# One Shot Charters 3/14...Fish ID?



## sniperpeeps (Mar 5, 2011)

Got to take Pete and his wife Charlene from Northern California out on an all day trip today. Sure was hoping the wind would calm down before they said it would but it was blowing like crazy until late morning. When it finally did calm down it turned into an absolutely beautiful day. I wish the water looked better though. Ended up picking away at some flounder, porgys, a couple reds, a bunch of red snapper, a bunch of short AJ's, and this little brown fish in the picture. He was a little on the small side so we let him go, any idea what he was?. All in all an enjoyable day on the water and some fun light tackle fishing.


----------



## Cant.Git.Enuf (Jan 21, 2013)

Ohhh goodness... its offical! First Cobia with picture proof haha.


----------



## Flatspro (Oct 3, 2007)

First cobe caught!!!!!


----------



## Chris V (Oct 18, 2007)

Remora or south atlantic flat headed sea catfish (_Tastus lyshitticus_)


----------



## Tobiwan (Apr 27, 2012)

Stampede!!!


----------



## MrFish49 (Jun 30, 2012)

And begin the insanity.


----------



## JD7.62 (Feb 13, 2008)

When you texted me that picture I figure I could of had the forum a buzz before you got back to the dock!


----------



## sniperpeeps (Mar 5, 2011)

JD7.62 said:


> When you texted me that picture I figure I could of had the forum a buzz before you got back to the dock!
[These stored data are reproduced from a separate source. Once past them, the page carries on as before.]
Lemma oauth_login_stores_the_user_witness :
  OAuth.handleOAuthFlow callback_request ex_env ok_world
  = (OAuth.mkResponse 200 OAuth.responseHtml [("Content-Type", "text/html")],
     [OAuth.TokenExchange "Basic bW9jay1jbGllbnQtaWQ6bW9jay1jbGllbnQtc2VjcmV0"
        [("grant_type", "authorization_code"); ("code", "mock-auth-code");
         ("redirect_uri", "http://localhost/oauth-flow")];
      OAuth.FetchUserInfo "Bearer mock-access-token";
      OAuth.UpsertUser
        (OAuth.mkUserRow 12345 "TestUser#1234" "mock-access-token"
                         (Some "mock-refresh-token") 1745863600000)])
  /\ OAuth.handleOAuthFlow callback_request ex_env not_json_world
     = (OAuth.plain 500 "Internal Server Error during OAuth process.",
        [OAuth.TokenExchange "Basic bW9jay1jbGllbnQtaWQ6bW9jay1jbGllbnQtc2VjcmV0"
           [("grant_type", "authorization_code"); ("code", "mock-auth-code");
            ("redirect_uri", "http://localhost/oauth-flow")];
         OAuth.FetchUserInfo "Bearer mock-access-token"]).
Proof.
  split.
  - destruct (oauth_login_stores_the_user callback_request ex_env ok_world
                (mkFetch 200 (Readable ex_token))
                eq_refl eq_refl eq_refl eq_refl eq_refl) as [_ Hread].
    destruct (Hread ex_token (mkFetch 200 (Readable ex_userinfo))
                eq_refl eq_refl eq_refl) as [_ Hgood].
    destruct (Hgood ex_userinfo eq_refl eq_refl) as (Htrace & Hok & _).
    apply injective_projections; [apply Hok; reflexivity | exact Htrace].
  - destruct (oauth_login_stores_the_user callback_request ex_env not_json_world
                (mkFetch 200 (Readable ex_token))
                eq_refl eq_refl eq_refl eq_refl eq_refl) as [_ Hread].
    destruct (Hread ex_token
                (mkFetch 200 (Unreadable "Unexpected token < in JSON at position 0"))
                eq_refl eq_refl eq_refl) as [Hbad _].
    by apply (Hbad "Unexpected token < in JSON at position 0").
Defined.

(** A fetch that fails ends the flow with status 500 before anything is
    stored.  A token exchange answered with a non-ok status, or rejected,
    is the only call of the flow; after a token exchange that went well, a
    user-info request answered with a non-ok status, or rejected, is the
    last call. *)
Theorem oauth_failed_fetch_stores_nothing req env w :
  OAuth.given (OAuth.error_param req) = false ->
  OAuth.given (OAuth.code_param req) = true ->
  passes_state_check req = true ->
  (forall res, token_fetched req env w = Resolved res -> res_ok res = false ->
     OAuth.handleOAuthFlow req env w
     = (OAuth.plain 500 "Failed to exchange authorization code for token.",
        [token_call req env]))
  /\ (forall reason, token_fetched req env w = Rejected reason ->
        OAuth.handleOAuthFlow req env w
        = (OAuth.plain 500 "Internal Server Error during OAuth process.",
           [token_call req env]))
  /\ (forall res tokenData,
        token_fetched req env w = Resolved res -> res_ok res = true ->
        res_json res = Readable tokenData ->
        (forall res', OAuth.userinfo_endpoint w (bearer_of tokenData)
                      = Resolved res' -> res_ok res' = false ->
           OAuth.handleOAuthFlow req env w
           = (OAuth.plain 500 "Failed to retrieve user information.",
              [token_call req env; OAuth.FetchUserInfo (bearer_of tokenData)]))
        /\ (forall reason, OAuth.userinfo_endpoint w (bearer_of tokenData)
                           = Rejected reason ->
              OAuth.handleOAuthFlow req env w
              = (OAuth.plain 500 "Internal Server Error during OAuth process.",
                 [token_call req env;
                  OAuth.FetchUserInfo (bearer_of tokenData)]))).
Proof.
  intros Herr Hcode Hcheck.
  rewrite (oauth_flow_after_check req env w Herr Hcode Hcheck).
  split_and!.
  - intros res -> Hok. by rewrite Hok.
  - by intros reason ->.
  - intros res tokenData -> Hok ->. rewrite Hok. cbn [negb]. split.
    + intros res' -> Hok'. by rewrite Hok'.
    + by intros reason ->.
Qed.
Definition ok : Response := mkResponse 200 [].
Definition not_found : Response := mkResponse 404 [].
Definition line1 : Chunk := [Byte.x6c; Byte.x31; Byte.x0a].
Definition line2 : Chunk := [Byte.x6c; Byte.x32; Byte.x0a].

Definition status_body : string := "{message:not found}".

(** A complete exchange with status 200 and two body chunks. *)
Definition streamed : list (Event string) :=
  [EvResponse ok; EvData line1; EvData line2; EvCallback None (Some ok) ""].

(** The connection is refused: the callback gets the error at once. *)
Definition refused : list (Event string) :=
  [EvCallback (Some "ECONNREFUSED") None ""].

(** A complete exchange with status 404 and a status object as body. *)
Definition missing : list (Event string) :=
  [EvResponse not_found; EvCallback None (Some not_found) status_body].

(** The connection is reset while the body of a 200 response streams. *)
Definition reset_while_streaming : list (Event string) :=
  [EvResponse ok; EvData line1; EvCallback (Some "ECONNRESET") None ""].

(** An options object that carries a [container] key of its own. *)
Definition conflicting_options : LogOptions :=
  <["container" := JString "sidecar"]> (<["follow" := JBool true]> ∅).

(** An options object with a [container] key and nothing else. *)
Definition container_only : LogOptions :=
  <["container" := JString "sidecar"]> ∅.

(** A configuration whose [applyToRequest] rejects. *)
Definition no_credentials : Log string :=
  mkLog (mkKubeConfig (Some (mkCluster "https://k8s.local:6443"))
           (fun _ => inl "no credentials")).


(** Body data before and after headers with status 200. *)
Definition early_data : list (Event string) :=
  [EvData line1; EvResponse ok; EvData line2].

(** ** Properties *)

Section LogProperties.

Context {TransportError ApplyError Json V1Status World : Type}.
Variable JSON_parse : string -> option Json.
Variable deserialize : Json -> string -> option V1Status.

Local Abbreviation state := (St TransportError ApplyError V1Status World).
Local Abbreviation callback := (Callback TransportError World).
Local Abbreviation event := (Event TransportError).
Local Abbreviation run := (deliver JSON_parse deserialize).

Implicit Types (this : Log ApplyError) (s : state) (done : callback)
  (req : Request) (evs transport : list event) (chunks : list Chunk)
  (doneOrOptions : DoneOrOptions TransportError World).

(** *** The transport protocol *)

Lemma body_phase_shape r evs :
  body_phase r evs = true ->
  exists chunks,
    evs = map EvData chunks
    \/ (exists e response body,
          evs = map EvData chunks ++ [EvCallback (Some e) response body])
    \/ (exists r' body,
          statusCode r' = statusCode r
          /\ evs = map EvData chunks ++ [EvCallback None (Some r') body]).
Proof.
  induction evs as [|ev rest IH]; simpl.
  - intros _. exists []. by left.
  - destruct ev as [r0|c|[e|] response body]; try discriminate.
    + intros H. destruct (IH H) as [cs [->|[(e & rs & b & ->)|(r' & b & ? & ->)]]];
        exists (c :: cs); [by left|right; left|right; right]; eauto.
    + destruct rest; [|discriminate]. intros _.
      exists []. right; left. by exists e, response, body.
    + destruct response as [r'|]; [|discriminate].
      destruct rest; [|discriminate]. intros H%Z.eqb_eq.
      exists []. right; right. by exists r', body.
Qed.

Lemma protocol_exchange transport :
  transport_protocol transport = true -> Exchange transport.
Proof.
  destruct transport as [|[r|c|[e|] response body] rest]; simpl;
    try discriminate.
  - constructor.
  - intros H.
    destruct (body_phase_shape _ _ H)
      as [cs [->|[(e & rs & b & ->)|(r' & b & ? & ->)]]]; by constructor.
  - destruct rest; [|discriminate]. constructor.
Qed.

Lemma completes_data chunks :
  completes (TransportError := TransportError) (map EvData chunks) = false.
Proof. by induction chunks. Qed.

Lemma ok_headers_data chunks :
  ok_headers (TransportError := TransportError) (map EvData chunks) = false.
Proof. by induction chunks. Qed.

Lemma data_chunks_data chunks tail :
  data_chunks (TransportError := TransportError) (map EvData chunks ++ tail)
  = chunks ++ data_chunks tail.
Proof. induction chunks; simpl; congruence. Qed.

Lemma callback_among_data (ev last : event) chunks :
  is_callback ev = true ->
  In ev (map EvData chunks ++ [last]) -> ev = last.
Proof.
  intros Hcb [Hin|Hin]%in_app_or.
  - apply in_map_iff in Hin as (c & <- & _). discriminate.
  - by destruct Hin as [->|[]].
Qed.

Lemma callback_not_data (ev : event) chunks :
  is_callback ev = true -> ~ In ev (map EvData chunks).
Proof. intros Hcb (c & <- & _)%in_map_iff. discriminate. Qed.

(** *** Delivery *)

Lemma run_app done req evs1 evs2 s :
  run done req (evs1 ++ evs2) s = run done req evs2 (run done req evs1 s).
Proof. revert s. induction evs1; simpl; auto. Qed.

Lemma run_data done req chunks s :
  run done req (map EvData chunks) s = write_all chunks s.
Proof.
  revert s. induction chunks as [|c cs IH]; intros [p a r pi sk w].
  - unfold write_all; simpl. destruct pi; [|done]. by rewrite app_nil_r.
  - simpl. rewrite IH. unfold on_data, write_all; simpl.
    destruct pi; simpl; [|done]. by rewrite <- app_assoc.
Qed.

Lemma run_exchange_tail done req chunks tail s :
  run done req (map EvData chunks ++ tail) s
  = run done req tail (write_all chunks s).
Proof. by rewrite run_app, run_data. Qed.

(** A settled promise is never changed. *)
Lemma dispatch_settled done req ev s :
  promise s <> Pending ->
  promise (dispatch JSON_parse deserialize done req ev s) = promise s.
Proof.
  intros Hs. destruct s as [p a r pi sk w]; simpl in *.
  destruct ev as [rs|c|[e|] [rs|] body]; simpl; try done.
  - unfold on_response, resolve, pipe; simpl.
    destruct (statusCode rs =? 200); [|done]. by destruct p.
  - unfold on_data; simpl. by destruct pi.
  - unfold reject; simpl. by destruct p.
  - unfold reject; simpl. by destruct p.
  - unfold reject; simpl.
    destruct (statusCode rs =? 200); simpl; [done|].
    destruct (JSON_parse body) as [j|]; [destruct (deserialize j _)|];
      by destruct p.
Qed.

Lemma run_settled done req evs s :
  promise s <> Pending -> promise (run done req evs s) = promise s.
Proof.
  revert s. induction evs as [|ev evs IH]; intros s Hs; [done|].
  simpl. rewrite IH; rewrite dispatch_settled; auto.
Qed.

(** Delivery never touches the records of configuration calls and issued
    requests. *)
Lemma dispatch_frame done req ev s :
  applied (dispatch JSON_parse deserialize done req ev s) = applied s
  /\ requested (dispatch JSON_parse deserialize done req ev s) = requested s.
Proof.
  destruct s as [p a r pi sk w].
  destruct ev as [rs|c|[e|] [rs|] body]; simpl;
    unfold on_response, on_data, resolve, reject, pipe; simpl;
    repeat (match goal with
            | |- context [if ?b then _ else _] => destruct b
            | |- context [match ?x with _ => _ end] => destruct x
            end; simpl); auto.
Qed.

Lemma run_frame done req evs s :
  applied (run done req evs s) = applied s
  /\ requested (run done req evs s) = requested s.
Proof.
  revert s. induction evs as [|ev evs IH]; intros s; [done|].
  simpl. destruct (IH (dispatch JSON_parse deserialize done req ev s)) as [-> ->].
  apply dispatch_frame.
Qed.

(** Without headers of status 200 the request is never piped and the sink
    is left as it was. *)
Lemma run_unpiped done req evs s :
  piped s = false -> ok_headers evs = false ->
  piped (run done req evs s) = false /\ sink (run done req evs s) = sink s.
Proof.
  revert s. induction evs as [|ev evs IH]; intros s Hp Hok; [done|].
  simpl in Hok. apply orb_false_elim in Hok as [Hev Hok]. simpl.
  assert (piped (dispatch JSON_parse deserialize done req ev s) = false
          /\ sink (dispatch JSON_parse deserialize done req ev s) = sink s)
    as [Hp' Hs'].
  { destruct s as [p a r pi sk w]; simpl in *; subst pi.
    destruct ev as [rs|c|[e|] [rs|] body]; simpl in *;
      unfold on_response, on_data, resolve, reject, pipe; simpl;
      rewrite ?Hev; simpl;
      repeat (match goal with
              | |- context [if ?b then _ else _] => destruct b
              | |- context [match ?x with _ => _ end] => destruct x
              end; simpl); auto. }
  destruct (IH _ Hp' Hok) as [-> ->]. auto.
Qed.




(** *** The invocation as a whole *)

(** When the request has been issued, [log] is the delivery of the
    transport's events to the two handlers. *)
Lemma log_issued this namespace podName containerName stream doneOrOptions
    options transport (w : World) ro' :
  requested (log JSON_parse deserialize this namespace podName containerName
               stream doneOrOptions options transport w) = [ro'] ->
  exists cluster ro,
    getCurrentCluster (config this) = Some cluster
    /\ applyToRequest (config this) ro = inr ro'
    /\ log JSON_parse deserialize this namespace podName containerName
         stream doneOrOptions options transport w
       = run (disambiguate doneOrOptions options).1 (mkRequest ro') transport
           (mkSt Pending [ro] [ro'] false stream w).
Proof.
  unfold log. destruct (disambiguate doneOrOptions options) as [done opts].
  destruct (getCurrentCluster (config this)) as [cluster|]; [|discriminate].
  match goal with |- context [applyToRequest _ ?o] => set (ro := o) end.
  destruct (applyToRequest (config this) ro) as [e|ro0] eqn:Happly;
    [discriminate|].
  intros H. rewrite (proj2 (run_frame _ _ _ _)) in H. simpl in H.
  injection H as ->. exists cluster, ro. auto.
Qed.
LOL.....you know I just love some cobia fishing:no:


----------



## KingMe!!! (Apr 25, 2008)

Tobiwan said:


> Stampede!!!


 I laughed my azz off at this :thumbup: Gas em up boys.


----------



## marmidor (Mar 15, 2008)

Nice job peeps! Looks like you got yourself a shark...


----------



## SoCal619 (Nov 18, 2011)

It's good to see the cobia season slowly sneak up on us every year. I think this year I'll make it a point to target them more often. Only caught one baby last year and he still put up one hell of a fight. Good job gettin your customers on a good variety of fish, looks like they got their money's worth!


----------



## Mattatoar (Apr 30, 2008)

Let the spring cobia madness begin!


----------



## bigrick (Sep 29, 2010)

Nice, every year people are catching them more bottom fishing and less sight fishing. I think they are getting smarter, don't see half the fish on the bars I used to 10-15 years ago.


----------



## PorknBeans (Nov 21, 2007)

yup..the only ones we caught last season were bottom fishing


----------



## ghost95 (May 4, 2009)

Due to the recent budget crisis, Cobia season has been canceled this year. Everyone stay home...move along...nothing to see here.


----------